We’ve had enough of politicians clinging to their positions. The party can unite through the principles its grassroots members still share.
It’s a Labour division that has reached peak bitterness since the bloodbath that was the local elections, but of course it’s been rumbling since 2015. I don’t mean the differences between the Corbyn faction and the centrists within the party (those count too, but are constantly aired), nor between the realists and the purists of the commentariat, but at the level of the local party meeting.
The term “members” is used in the media as shorthand for unwavering Corbyn supporters, understandably, given that they will persist in voting for him. Yet even the size of his mandate – never forget the size of his mandate! – doesn’t erase the existence of the solid core of local party members, 30% or so, who don’t agree with him.

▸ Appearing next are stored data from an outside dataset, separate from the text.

Lemma agglo_children_to_adjlist_ok children nleaves :
  2 <= nleaves -> length children = nleaves - 1 ->
  exists A,
    agglo_children_to_adjlist children nleaves =
      Some (A, nleaves + length children - 1) /\
    forall k, lookup A k =
      if (nleaves <=? k) && (k <? nleaves + length children)
      then Some (nth (k - nleaves) children []) else None.
Proof.
  intros Hn HL. unfold agglo_children_to_adjlist.
  destruct (Nat.ltb_spec 0 nleaves); [|lia].
  rewrite HL, Nat.eqb_refl. cbn [andb negb].
  destruct (built_adjlist children nleaves) as [Hk Hl]. cbn zeta in Hk, Hl.
  set (A := fold_left
              (fun (adjlist : AdjList) (ic : nat * list nat) =>
                 dict_set adjlist (fst ic + nleaves) (snd ic))
              (enumerate children) []) in *.
  unfold max_key. rewrite Hk, HL.
  destruct (nleaves - 1) as [|m] eqn:Em; [lia|].
  cbn [seq]. rewrite fold_max_seq.
  replace (nleaves + m =? nleaves + S m - 1) with true
    by (symmetry; apply Nat.eqb_eq; lia).
  exists A. split; [reflexivity|]. rewrite HL in Hl. exact Hl.
Qed.

(** Sums over an initial segment of the naturals. *)
Definition nsum (f : nat -> nat) (N : nat) : nat := list_sum (map f (seq 0 N)).

Lemma nsum_S f N : nsum f (S N) = nsum f N + f N.
Proof. unfold nsum. rewrite seq_S, map_app, list_sum_app. simpl. lia. Qed.

Lemma nsum_ext f g N : (forall i, i < N -> f i = g i) -> nsum f N = nsum g N.
Proof.
  induction N as [|N IH]; intros H; [reflexivity|].
  rewrite !nsum_S, IH, H; auto.
Qed.

Lemma nsum_add f g N : nsum (fun i => f i + g i) N = nsum f N + nsum g N.
Proof.
  induction N as [|N IH]; [reflexivity|]. rewrite !nsum_S, IH. lia.
Qed.

Lemma nsum_zero N : nsum (fun _ => 0) N = 0.
Proof. induction N as [|N IH]; [reflexivity|]. rewrite nsum_S, IH. lia. Qed.

Lemma nsum_pick a f N :
  a < N -> nsum (fun u => if Nat.eq_dec a u then f u else 0) N = f a.
Proof.
  induction N as [|N IH]; intros H; [lia|]. rewrite nsum_S.
  destruct (Nat.eq_dec a N) as [->|Hne].
  - rewrite (nsum_ext _ (fun _ => 0)), nsum_zero; [lia|].
    intros i Hi. destruct (Nat.eq_dec N i); [lia|reflexivity].
  - rewrite IH by lia. lia.
Qed.

Notation "'cnt' x l" := (count_occ Nat.eq_dec l x)
  (at level 10, x at level 9, l at level 9).

(** A sum over a list is the sum over the values, weighted by how often
    each occurs. *)
Lemma list_sum_by_count f l N :
  (forall u, In u l -> u < N) ->
  list_sum (map f l) = nsum (fun u => cnt u l * f u) N.
Proof.
  induction l as [|a l IH]; intros H.
  - cbn. symmetry. apply nsum_zero.
  - cbn [map list_sum fold_right]. fold (list_sum (map f l)).
    rewrite IH by (intros u Hu; apply H; now right).
    rewrite <- (nsum_pick a f N) by (apply H; now left).
    rewrite <- nsum_add. apply nsum_ext. intros u Hu.
    cbn [count_occ]. destruct (Nat.eq_dec a u); lia.
Qed.

Lemma list_sum_zero f (l : list nat) :
  (forall u, In u l -> f u = 0) -> list_sum (map f l) = 0.
Proof.
  induction l as [|a l IH]; intros H; [reflexivity|].
  cbn [map list_sum fold_right]. fold (list_sum (map f l)).
  rewrite IH by (intros; apply H; now right).
  rewrite (H a) by now left. reflexivity.
Qed.

Lemma cnt_concat_rows x (rows : list (list nat)) :
  cnt x (concat rows) = nsum (fun i => cnt x (nth i rows [])) (length rows).
Proof.
  induction rows as [|r rows IH] using rev_ind; [reflexivity|].
  rewrite concat_app, count_occ_app, length_app. cbn [length concat].
  rewrite Nat.add_1_r, nsum_S, app_nil_r, IH.
  rewrite app_nth2, Nat.sub_diag by lia. cbn [nth]. f_equal.
  apply nsum_ext. intros i Hi. now rewrite app_nth1 by lia.
Qed.

Lemma nsum_shift f n len :
  (forall u, u < n -> f u = 0) ->
  nsum f (n + len) = nsum (fun i => f (n + i)) len.
Proof.
  intros H0. induction len as [|len IH].
  - rewrite Nat.add_0_r. rewrite (nsum_ext f (fun _ => 0)) by assumption.
    apply nsum_zero.
  - rewrite Nat.add_succ_r, !nsum_S, IH. reflexivity.
Qed.

Section Linkage.
Variable A : AdjList.
(** Children are older than the cluster that merges them. *)
Hypothesis children_older : forall u C c,
  lookup A u = Some C -> In c C -> c < u.

Let ch (u : nat) : list nat :=
  match lookup A u with Some C => C | None => [] end.

Let step (fuel : nat) (acc : option (list nat)) (child : nat) :=
  match acc with
  | Some o => _dfs fuel A child o
  | None => None
  end.

Lemma fold_step_None fuel C : fold_left (step fuel) C None = None.
Proof. induction C as [|c C IH]; [reflexivity|exact IH]. Qed.

(** What a visit contributes: the leaves [L] it appends and the inner
    nodes [I] it passes through; together they are the start node and the
    children of all of them. *)
Definition visit_of (starts : list nat) (L I : list nat) : Prop :=
  (forall x, In x L -> lookup A x = None) /\
  (forall x, In x I -> lookup A x <> None) /\
  (forall x, In x (L ++ I) -> exists s, In s starts /\ x <= s) /\
  forall x, cnt x (L ++ I) =
            cnt x starts + list_sum (map (fun u => cnt x (ch u)) (L ++ I)).

Lemma visit_of_app s starts L1 I1 L2 I2 :
  visit_of [s] L1 I1 -> visit_of starts L2 I2 ->
  visit_of (s :: starts) (L1 ++ L2) (I1 ++ I2).
Proof.
  intros (Hl1 & Hi1 & Hb1 & Hc1) (Hl2 & Hi2 & Hb2 & Hc2).
  split; [|split; [|split]].
  - intros x Hx. apply in_app_iff in Hx as [Hx|Hx]; auto.
  - intros x Hx. apply in_app_iff in Hx as [Hx|Hx]; auto.
  - intros x Hx.
    assert (Hx' : In x (L1 ++ I1) \/ In x (L2 ++ I2))
      by (rewrite !in_app_iff in *; tauto).
    destruct Hx' as [Hx'|Hx'].
    + destruct (Hb1 x Hx') as (s' & [<-|[]] & Hle). exists s. split; auto.
      now left.
    + destruct (Hb2 x Hx') as (s' & Hs' & Hle). exists s'. split; auto.
      now right.
  - intros x. specialize (Hc1 x). specialize (Hc2 x).
    rewrite !count_occ_app, !map_app, !list_sum_app in *.
    cbn [count_occ] in *. destruct (Nat.eq_dec s x); lia.
Qed.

For brevity, let’s call the factions Blairites and Corbynistas, even though that will irritate the hell out of both, as will a lot of what follows. Interview a new member, perhaps someone who’s also joined Momentum, and they are outraged by the way they’re characterised: of course they’re not Trots; of course they’re not hardliners; they just want to do politics differently. Interview a long-time member and they are baffled by the suspicion in which they are held by the new, their mildest remark about electability taken as an endorsement of the invasion of Iraq. “Which actual policies of Corbyn’s do you disagree with?” Corbynistas ask Blairites. “Who else in the country do you think you’re taking with you?” the Blairites return.
It’s not for me to adjudicate in this battle: I’m too close to the family to play marriage guidance counsellor. But I believe that if we don’t stop calling Blair a war criminal we’ll never be able to take any pride in the achievements of his time in office; I also supported Corbyn’s leadership bid in 2015, as an essential stage in the conversation the party needed to have with itself.